Only the lines holding "Module" are wanted. Copy every one from the records below.

+---+

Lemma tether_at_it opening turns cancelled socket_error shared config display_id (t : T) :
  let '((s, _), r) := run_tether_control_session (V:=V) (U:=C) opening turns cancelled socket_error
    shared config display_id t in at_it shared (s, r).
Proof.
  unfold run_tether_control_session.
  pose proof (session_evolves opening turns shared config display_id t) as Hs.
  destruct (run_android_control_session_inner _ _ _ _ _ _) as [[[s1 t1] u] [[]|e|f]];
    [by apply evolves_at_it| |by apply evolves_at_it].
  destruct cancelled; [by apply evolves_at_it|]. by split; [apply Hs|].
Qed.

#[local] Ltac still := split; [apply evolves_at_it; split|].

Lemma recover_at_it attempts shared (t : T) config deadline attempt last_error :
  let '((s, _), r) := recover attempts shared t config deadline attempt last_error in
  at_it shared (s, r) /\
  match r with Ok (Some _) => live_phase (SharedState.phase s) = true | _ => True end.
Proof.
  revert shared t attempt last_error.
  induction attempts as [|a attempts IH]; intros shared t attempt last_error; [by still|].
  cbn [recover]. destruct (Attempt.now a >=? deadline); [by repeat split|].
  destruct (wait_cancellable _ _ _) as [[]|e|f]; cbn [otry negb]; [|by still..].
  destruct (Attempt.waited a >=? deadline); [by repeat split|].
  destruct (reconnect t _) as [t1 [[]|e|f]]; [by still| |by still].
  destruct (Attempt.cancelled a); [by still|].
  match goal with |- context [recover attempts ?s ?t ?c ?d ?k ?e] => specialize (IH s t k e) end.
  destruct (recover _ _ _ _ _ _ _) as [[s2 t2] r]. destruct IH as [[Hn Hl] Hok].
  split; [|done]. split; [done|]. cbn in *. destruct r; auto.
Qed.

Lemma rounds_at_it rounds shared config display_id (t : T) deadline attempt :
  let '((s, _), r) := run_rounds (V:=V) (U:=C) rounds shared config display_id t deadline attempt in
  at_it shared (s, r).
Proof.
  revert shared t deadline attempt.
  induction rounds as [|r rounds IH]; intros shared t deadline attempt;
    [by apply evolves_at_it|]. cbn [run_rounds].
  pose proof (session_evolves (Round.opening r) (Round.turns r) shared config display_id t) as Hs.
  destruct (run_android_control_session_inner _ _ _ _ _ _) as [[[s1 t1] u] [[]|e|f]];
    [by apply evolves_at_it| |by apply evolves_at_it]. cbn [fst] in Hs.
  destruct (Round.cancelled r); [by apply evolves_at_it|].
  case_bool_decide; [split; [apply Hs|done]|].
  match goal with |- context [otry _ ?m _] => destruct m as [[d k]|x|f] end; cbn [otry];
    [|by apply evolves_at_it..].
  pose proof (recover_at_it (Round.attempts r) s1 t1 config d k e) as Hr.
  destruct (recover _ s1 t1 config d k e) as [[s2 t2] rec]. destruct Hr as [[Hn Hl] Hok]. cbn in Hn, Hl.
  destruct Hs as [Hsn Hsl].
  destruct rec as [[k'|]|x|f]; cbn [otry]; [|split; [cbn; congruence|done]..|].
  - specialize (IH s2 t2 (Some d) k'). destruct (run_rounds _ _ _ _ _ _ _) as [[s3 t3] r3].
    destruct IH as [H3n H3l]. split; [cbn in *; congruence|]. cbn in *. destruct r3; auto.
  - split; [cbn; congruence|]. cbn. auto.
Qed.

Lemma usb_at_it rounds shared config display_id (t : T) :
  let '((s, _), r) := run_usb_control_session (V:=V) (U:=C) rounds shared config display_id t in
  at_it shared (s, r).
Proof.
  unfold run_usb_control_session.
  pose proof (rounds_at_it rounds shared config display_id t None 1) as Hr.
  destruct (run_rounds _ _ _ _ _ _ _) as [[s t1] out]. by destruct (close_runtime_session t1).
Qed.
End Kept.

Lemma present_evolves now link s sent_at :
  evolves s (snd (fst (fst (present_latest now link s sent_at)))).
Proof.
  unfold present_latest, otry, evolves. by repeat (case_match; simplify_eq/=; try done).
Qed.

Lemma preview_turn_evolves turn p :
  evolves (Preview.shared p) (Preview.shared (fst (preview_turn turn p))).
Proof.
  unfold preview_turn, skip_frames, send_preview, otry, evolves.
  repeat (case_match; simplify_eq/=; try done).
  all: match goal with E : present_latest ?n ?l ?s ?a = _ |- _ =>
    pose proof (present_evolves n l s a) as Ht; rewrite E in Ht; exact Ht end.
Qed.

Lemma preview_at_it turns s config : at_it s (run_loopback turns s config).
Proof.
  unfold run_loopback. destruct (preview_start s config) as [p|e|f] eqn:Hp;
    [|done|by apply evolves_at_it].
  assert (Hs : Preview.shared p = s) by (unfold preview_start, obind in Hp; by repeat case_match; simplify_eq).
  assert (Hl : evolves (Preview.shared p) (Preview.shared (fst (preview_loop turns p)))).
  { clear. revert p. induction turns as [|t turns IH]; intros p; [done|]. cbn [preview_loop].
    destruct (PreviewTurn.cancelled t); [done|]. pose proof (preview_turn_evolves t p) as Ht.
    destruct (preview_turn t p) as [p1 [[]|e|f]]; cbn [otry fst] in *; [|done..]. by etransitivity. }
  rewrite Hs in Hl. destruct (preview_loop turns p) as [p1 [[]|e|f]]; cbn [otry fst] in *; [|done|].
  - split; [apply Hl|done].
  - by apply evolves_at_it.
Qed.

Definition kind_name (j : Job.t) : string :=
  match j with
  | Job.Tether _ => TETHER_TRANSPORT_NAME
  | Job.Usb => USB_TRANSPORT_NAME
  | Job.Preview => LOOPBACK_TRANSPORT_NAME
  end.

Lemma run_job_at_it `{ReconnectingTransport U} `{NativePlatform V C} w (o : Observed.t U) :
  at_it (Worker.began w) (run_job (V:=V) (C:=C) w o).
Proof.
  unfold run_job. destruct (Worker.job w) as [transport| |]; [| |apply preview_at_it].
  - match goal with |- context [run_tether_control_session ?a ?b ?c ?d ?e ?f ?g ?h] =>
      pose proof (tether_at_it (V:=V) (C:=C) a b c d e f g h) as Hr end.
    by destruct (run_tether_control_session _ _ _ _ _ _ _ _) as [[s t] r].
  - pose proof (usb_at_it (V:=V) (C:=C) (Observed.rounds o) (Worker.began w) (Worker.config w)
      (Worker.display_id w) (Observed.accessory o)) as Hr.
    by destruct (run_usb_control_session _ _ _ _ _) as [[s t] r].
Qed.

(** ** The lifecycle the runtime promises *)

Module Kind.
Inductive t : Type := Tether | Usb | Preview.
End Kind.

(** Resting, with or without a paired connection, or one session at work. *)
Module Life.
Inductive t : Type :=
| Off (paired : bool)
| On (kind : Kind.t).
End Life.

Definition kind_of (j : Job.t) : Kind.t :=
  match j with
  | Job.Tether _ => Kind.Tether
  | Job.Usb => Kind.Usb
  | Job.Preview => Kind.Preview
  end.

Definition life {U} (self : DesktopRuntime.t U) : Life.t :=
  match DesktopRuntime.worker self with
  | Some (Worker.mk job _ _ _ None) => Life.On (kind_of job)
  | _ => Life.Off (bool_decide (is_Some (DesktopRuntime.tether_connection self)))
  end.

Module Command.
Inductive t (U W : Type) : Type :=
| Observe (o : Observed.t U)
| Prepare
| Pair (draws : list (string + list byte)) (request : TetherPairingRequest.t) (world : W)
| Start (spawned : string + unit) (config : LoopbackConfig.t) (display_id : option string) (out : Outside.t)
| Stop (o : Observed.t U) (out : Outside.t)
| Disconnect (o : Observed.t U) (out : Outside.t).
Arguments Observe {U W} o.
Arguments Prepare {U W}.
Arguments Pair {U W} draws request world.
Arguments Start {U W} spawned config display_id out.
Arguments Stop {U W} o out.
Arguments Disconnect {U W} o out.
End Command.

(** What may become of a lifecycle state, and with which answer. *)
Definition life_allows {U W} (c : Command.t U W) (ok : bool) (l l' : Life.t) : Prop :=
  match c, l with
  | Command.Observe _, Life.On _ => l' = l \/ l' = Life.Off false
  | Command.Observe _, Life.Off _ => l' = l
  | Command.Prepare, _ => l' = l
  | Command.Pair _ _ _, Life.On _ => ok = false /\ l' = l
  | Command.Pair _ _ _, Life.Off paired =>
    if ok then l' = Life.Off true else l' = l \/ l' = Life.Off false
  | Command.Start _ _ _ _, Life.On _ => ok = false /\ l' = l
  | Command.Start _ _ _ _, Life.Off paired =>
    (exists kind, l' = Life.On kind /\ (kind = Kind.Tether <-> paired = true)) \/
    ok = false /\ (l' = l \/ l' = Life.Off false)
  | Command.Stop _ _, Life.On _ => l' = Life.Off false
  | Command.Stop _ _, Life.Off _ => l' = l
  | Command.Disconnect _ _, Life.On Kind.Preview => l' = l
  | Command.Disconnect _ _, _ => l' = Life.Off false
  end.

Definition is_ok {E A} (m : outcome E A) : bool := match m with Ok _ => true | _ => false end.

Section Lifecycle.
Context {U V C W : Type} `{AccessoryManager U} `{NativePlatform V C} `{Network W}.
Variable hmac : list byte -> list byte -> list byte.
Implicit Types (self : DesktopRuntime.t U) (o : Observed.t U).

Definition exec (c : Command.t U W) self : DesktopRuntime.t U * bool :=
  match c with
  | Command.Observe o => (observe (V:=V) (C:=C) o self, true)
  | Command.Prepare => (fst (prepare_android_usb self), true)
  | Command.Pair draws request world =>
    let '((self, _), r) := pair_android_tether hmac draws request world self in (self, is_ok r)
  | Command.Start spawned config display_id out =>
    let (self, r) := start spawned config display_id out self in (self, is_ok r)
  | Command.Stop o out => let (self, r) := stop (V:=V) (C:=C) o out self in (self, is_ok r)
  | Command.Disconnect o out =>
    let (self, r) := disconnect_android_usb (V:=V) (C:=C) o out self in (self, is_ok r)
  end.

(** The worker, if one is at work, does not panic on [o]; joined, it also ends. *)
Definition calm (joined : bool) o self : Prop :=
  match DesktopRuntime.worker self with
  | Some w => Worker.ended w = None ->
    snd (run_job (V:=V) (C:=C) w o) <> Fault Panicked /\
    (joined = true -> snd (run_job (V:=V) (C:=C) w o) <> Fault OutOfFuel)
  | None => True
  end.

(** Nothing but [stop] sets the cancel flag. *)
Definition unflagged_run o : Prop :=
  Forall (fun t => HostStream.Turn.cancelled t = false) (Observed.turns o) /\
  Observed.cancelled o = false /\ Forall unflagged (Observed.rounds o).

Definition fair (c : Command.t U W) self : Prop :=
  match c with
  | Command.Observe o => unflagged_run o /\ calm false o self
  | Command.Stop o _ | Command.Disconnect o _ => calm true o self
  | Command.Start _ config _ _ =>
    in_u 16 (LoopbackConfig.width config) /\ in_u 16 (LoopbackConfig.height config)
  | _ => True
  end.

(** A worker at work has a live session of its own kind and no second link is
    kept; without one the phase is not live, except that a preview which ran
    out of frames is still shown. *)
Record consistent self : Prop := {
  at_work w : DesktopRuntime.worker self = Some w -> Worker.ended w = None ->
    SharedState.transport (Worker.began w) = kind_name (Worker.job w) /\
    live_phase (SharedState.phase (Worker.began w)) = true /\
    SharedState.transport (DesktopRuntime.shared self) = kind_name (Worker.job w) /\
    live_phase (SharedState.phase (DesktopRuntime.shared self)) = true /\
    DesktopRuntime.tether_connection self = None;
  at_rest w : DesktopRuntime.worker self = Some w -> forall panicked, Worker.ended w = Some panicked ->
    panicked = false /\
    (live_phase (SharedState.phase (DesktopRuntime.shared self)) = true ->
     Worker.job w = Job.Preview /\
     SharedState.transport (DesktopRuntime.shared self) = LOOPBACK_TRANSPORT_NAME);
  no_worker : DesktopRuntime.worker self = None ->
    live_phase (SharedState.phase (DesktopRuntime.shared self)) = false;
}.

+---+

● **Response to this exercise**
Module Kind.
Module Life.
Module Command.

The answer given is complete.